(** X4. A failed build raises the exception of the first unreadable
    source in walk order, whatever that exception is: when the sources
    before it can be read and reading it raises [e], the build raises
    [e], and what comes after it in the walk is not looked at. *)
Theorem first_unreadable_source_reported :
  forall fs path ws1 root dirs files1 file files2 ws2 e,
    os_walk fs path = ws1 ++ (root, dirs, files1 ++ file :: files2) :: ws2 ->
    (forall r d fl f, In (r, d, fl) ws1 -> In f fl -> endswith f ".py" = true ->
                      exists contents, open_read fs (os_path_join r f) = Ok contents) ->
    (forall f, In f files1 -> endswith f ".py" = true ->
               exists contents, open_read fs (os_path_join root f) = Ok contents) ->
    endswith file ".py" = true ->
    open_read fs (os_path_join root file) = Raise e ->
    build_import_graph fs path = Raise e.
Proof.
  intros fs path ws1 root dirs files1 file files2 ws2 e Hwalk H1 H2 Hpy Hopen.
  rewrite build_import_graph_edges. unfold import_edges. rewrite Hwalk.
  rewrite collect_app.
  destruct (collect_ok (dir_edges fs) ws1) as [x1 ->].
  { intros [[r d] fl] Hw. unfold dir_edges. cbn [fst snd]. apply collect_ok.
    intros f Hf. apply file_edges_ok_iff. intros Hfpy.
    now apply (H1 r d fl f). }
  cbn [bind collect]. unfold dir_edges at 1. cbn [fst snd].
  rewrite collect_app.
  destruct (collect_ok (file_edges fs root) files1) as [x2 ->].
  { intros f Hf. apply file_edges_ok_iff. intros Hfpy. now apply H2. }
  cbn [bind collect]. unfold file_edges at 1, parse_imports.
  rewrite Hpy, Hopen. reflexivity.
Qed.

Lemma first_unreadable_source_reported_witness :
  build_import_graph undecodable_b codebase_path = Raise UnicodeDecodeError.
Proof.
  apply (first_unreadable_source_reported undecodable_b codebase_path
           [] "./example-codebase" ["d"] ["a.py"] "b.py" ["c.py"]
           [("./example-codebase/d", [], ["e.py"])]).
  - reflexivity.
  - intros r d fl f [].
  - intros f [<-|[]] _. now exists "import os".
  - reflexivity.
  - reflexivity.
Defined.

Lemma import_edges_same_files fs fs' ws ws' :
  Forall2 same_files ws ws' ->
  (forall root dirs files file,
      In (root, dirs, files) ws -> In file files ->
      endswith file ".py" = true ->
      open_read fs (os_path_join root file)
      = open_read fs' (os_path_join root file)) ->
  collect (dir_edges fs) ws = collect (dir_edges fs') ws'.
Proof.
  induction 1 as [|[[root dirs] files] [[root' dirs'] files'] ws ws' Hw Hws IH];
    intros Hread; [reflexivity|].
  destruct Hw as [Hr Hf]. cbn in Hr, Hf. subst root' files'.
  cbn [collect]. rewrite IH.
  - replace (dir_edges fs' (root, dirs', files))
      with (dir_edges fs (root, dirs, files)); [reflexivity|].
    unfold dir_edges. cbn [fst snd]. apply collect_ext_in.
    intros file Hfile. unfold file_edges, parse_imports.
    destruct (endswith file ".py") eqn:Hpy; [|reflexivity].
    rewrite (Hread root dirs files file); auto. now left.
  - intros r d fl f Hin. apply (Hread r d fl f). now right.
Qed.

• • • • • • •

## Instructions for the task
Each line from the first line of the listing through the line containing "forall fs path" must be set down exactly; no other line belongs in the answer.

## Exercise solution
(** X4. A failed build raises the exception of the first unreadable
    source in walk order, whatever that exception is: when the sources
    before it can be read and reading it raises [e], the build raises
    [e], and what comes after it in the walk is not looked at. *)
Theorem first_unreadable_source_reported :
  forall fs path ws1 root dirs files1 file files2 ws2 e,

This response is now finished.